Common causes of technical debt include:
 Ongoing development, long series of project enhancements over time renders old solutions sub-optimal.
 Insufficient up-front definition, where requirements are still being defined during development, development starts before any design takes place. This is done to save time but often has to be reworked later.
 Business pressures, where the business considers getting something released sooner before the necessary changes are complete, builds up technical debt involving those uncompleted changes.
 Lack of process or understanding, where businesses are blind to the concept of technical debt, and make decisions without considering the implications.
 Tightly coupled components, where functions are not modular, the software is not flexible enough to adapt to changes in business needs.
 Lack of a test suite, which encourages quick and risky band-aid bug fixes.
 Lack of software documentation, where code is created without supporting documentation. The work to create documentation represents debt.
 Lack of collaboration, where knowledge isn't shared around the organization and business efficiency suffers, or junior developers are not properly mentored.
 Parallel development on multiple branches accrues technical debt because of the work required to merge the changes into a single source base. The more changes done in isolation, the more debt.
 Deferred refactoring; As the requirements for a project evolve, it may become clear that parts of the code have become inefficient or difficult to edit and must be refactored in order to support future requirements. The longer refactoring is delayed, and the more code is added, the bigger the debt.
 Lack of alignment to standards, where industry standard features, frameworks, and technologies are ignored.
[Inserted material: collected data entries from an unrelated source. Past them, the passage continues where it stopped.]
(** A finished tick has seeded the function and handed it to the baseline
    compiler; if the function had a feedback vector and the optimizer is
    enabled it has then counted the tick, run [MaybeOptimizeFrame] and
    reset [any_ic_changed_]. *)
Lemma OnInterruptTick_exact kMax f frame s o sfi u s' :
  functions s !! f = Some o ->
  shared_function_infos s !! shared o = Some sfi ->
  OnInterruptTick kMax f frame s = Some (u, s') ->
  let o2 := after_baseline (flags s) sfi (seeded (flags s) o) in
  let q2 :=
    queue_after_baseline (flags s) sfi o f (baseline_batch_compiler s) in
  (feedback_vector o = None \/ use_optimizer s = false)
  /\ updated f o2 q2 s s'
  \/ is_Some (feedback_vector o) /\ use_optimizer s = true
     /\ is_unoptimized frame = true
     /\ exists kind s3 s4,
          GetActiveTier o2 = Some kind
          /\ updated f (counted o2) q2 s s3
          /\ MaybeOptimizeFrame kMax f frame kind s3 = Some (tt, s4)
          /\ s' = set_any_ic_changed false s4.
Proof.
  intros Ho Hsfi H o2 q2. unfold OnInterruptTick in H.
  apply bind_Some in H as (o0 & ? & [Ho0 ->]%load_function_Some & H).
  assert (o0 = o) as -> by congruence.
  apply bind_Some in H as (u1 & s1 & Hseed & H).
  apply (seed_exact _ _ _ _ _ Ho) in Hseed.
  pose proof (updated_function _ _ _ _ _ Hseed) as Ho1.
  pose proof Hseed as (Hflags1 & Huse1 & Hsfis1 & _ & _ & _ & _ & _ & Hq1 & _).
  destruct (seeded_fields (flags s) o) as (Hshared1 & _).
  apply bind_Some in H as (o1 & ? & [Ho1' ->]%load_function_Some & H).
  assert (o1 = seeded (flags s) o) as -> by congruence.
  apply bind_Some in H as (? & ? & [_ ->]%DCHECK_Some & H).
  apply bind_Some in H as (sfi1 & ? & [Hsfi1 ->]%load_shared_Some & H).
  assert (sfi1 = sfi) as -> by (rewrite Hsfis1, Hshared1 in Hsfi1; congruence).
  apply bind_Some in H as (? & ? & [_ ->]%load_bytecode_array_Some & H).
  apply bind_Some in H as (? & ? & [-> ->]%get_Some & H).
  apply bind_Some in H as (u2 & s2 & Hbaseline & H).
  fold (wants_baseline sfi (seeded (flags s) o)) in Hbaseline.
  apply (baseline_exact _ _ _ _ _ _ Ho1) in Hbaseline;
    [|by rewrite Hsfis1, Hshared1].
  unfold queue_after_baseline in Hbaseline.
  rewrite wants_baseline_seeded, Hflags1, Hq1 in Hbaseline.
  fold (queue_after_baseline (flags s) sfi o f (baseline_batch_compiler s))
    in Hbaseline.
  fold q2 in Hbaseline. fold o2 in Hbaseline.
  pose proof (updated_trans _ _ _ _ _ _ _ _ Hseed Hbaseline) as Hu2.
  pose proof (updated_function _ _ _ _ _ Hu2) as Ho2.
  pose proof Hu2 as (_ & Huse2 & _ & _ & _ & _ & _ & _ & Hq2 & _).
  destruct (bool_decide (is_Some (feedback_vector o))) eqn:Hhad;
    cbn [negb] in H.
  - apply bool_decide_eq_true in Hhad.
    apply bind_Some in H as (? & ? & [-> ->]%get_Some & H).
    rewrite Huse2 in H. destruct (use_optimizer s) eqn:Huse; cbn [negb] in H.
    + right. do 2 (split; [done|]).
      apply bind_Some in H as (u4 & s4 & H & ->%modify_Some).
      apply bind_Some in H as (? & s3 & Hcount & H).
      apply (SaturatingIncrementProfilerTicks_exact _ _ _ _ _ Ho2) in Hcount
        as [_ Hcount].
      rewrite Hq2 in Hcount.
      pose proof (updated_trans _ _ _ _ _ _ _ _ Hu2 Hcount) as Hu3.
      pose proof (updated_function _ _ _ _ _ Hu3) as Ho3.
      apply bind_Some in H as (? & ? & [Hframe ->]%DCHECK_Some & H).
      apply bind_Some in H as (o3 & ? & [Ho3' ->]%load_function_Some & H).
      assert (o3 = counted o2) as -> by congruence.
      apply bind_Some in H as (kind & ? & [Hkind ->]%value_Some & H).
      destruct u4. split; [done|]. by exists kind, s3, s4.
    + left. apply ret_Some in H as [_ ->]. split; [by right | done].
  - left. apply bool_decide_eq_false in Hhad.
    apply ret_Some in H as [_ ->]. split; [|done]. left.
    destruct (feedback_vector o); [|done]. exfalso. apply Hhad. eauto.
Qed.

(** The function and the queue after a finished tick. *)
Lemma OnInterruptTick_function kMax f frame s o sfi u s' :
  functions s !! f = Some o ->
  shared_function_infos s !! shared o = Some sfi ->
  OnInterruptTick kMax f frame s = Some (u, s') ->
  let o2 := after_baseline (flags s) sfi (seeded (flags s) o) in
  exists o',
    functions s' !! f = Some o'
    /\ marks_added
         (if bool_decide (is_Some (feedback_vector o)) && use_optimizer s
          then counted o2 else o2) o'
    /\ baseline_batch_compiler s'
       = queue_after_baseline (flags s) sfi o f (baseline_batch_compiler s)
    /\ (forall g, g <> f -> functions s' !! g = functions s !! g)
    /\ (feedback_vector o = None \/ use_optimizer s = false ->
        o' = o2 /\ calls s' = calls s
        /\ bytecode_arrays s' = bytecode_arrays s).
Proof.
  intros Ho Hsfi Htick o2.
  destruct (OnInterruptTick_exact _ _ _ _ _ _ _ _ Ho Hsfi Htick)
    as [[Hearly Hu]
       | (Hhad & Huse & _ & kind & s3 & s4 & _ & Hu & Hrun & ->)];
    fold o2 in Hu.
  - exists o2. split; [by eapply updated_function|].
    assert (bool_decide (is_Some (feedback_vector o)) && use_optimizer s
            = false) as ->.
    { destruct Hearly as [-> | ->]; [|by rewrite andb_false_r].
      by rewrite (bool_decide_eq_false_2 (is_Some None))
        by (by intros [? ?]). }
    split; [apply marks_added_refl|].
    destruct Hu as (_ & _ & _ & Hb & _ & _ & _ & Hcalls & Hq & Hfns).
    split; [done|]. split; [|done].
    intros g Hg. by rewrite Hfns, lookup_insert_ne.
  - pose proof (updated_function _ _ _ _ _ Hu) as Ho3.
    destruct (MaybeOptimizeFrame_Some _ _ _ _ _ _ _ _ Ho3 Hrun)
      as ((_ & _ & _ & _ & _ & Hq4 & _ & _ & Hothers & Hf & _) & _).
    destruct (Hf _ Ho3) as (o4 & Ho4 & Hmarks).
    exists o4. split; [done|].
    rewrite (bool_decide_eq_true_2 _ Hhad), Huse. split; [done|].
    destruct Hu as (_ & _ & _ & _ & _ & _ & _ & _ & Hq & Hfns).
    split; [cbn; congruence|]. split.
    + intros g Hg. cbn. by rewrite (Hothers g Hg), Hfns, lookup_insert_ne.
    + intros [Hnone | Hoff]; [|congruence].
      destruct Hhad as [v Hv]. congruence.
Qed.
Eventually integration with standards will come and doing so sooner will cost less (similar to "delayed refactoring").
 Lack of knowledge, when the developer doesn't know how to write elegant code.
 Lack of ownership, when outsourced software efforts result in in-house engineering being required to refactor or rewrite outsourced code.
 Poor technological leadership, where poorly thought out commands are handed down the chain of command.
 Last minute specification changes. These have potential to percolate throughout a project, but there is insufficient time or budget to document and test the changes.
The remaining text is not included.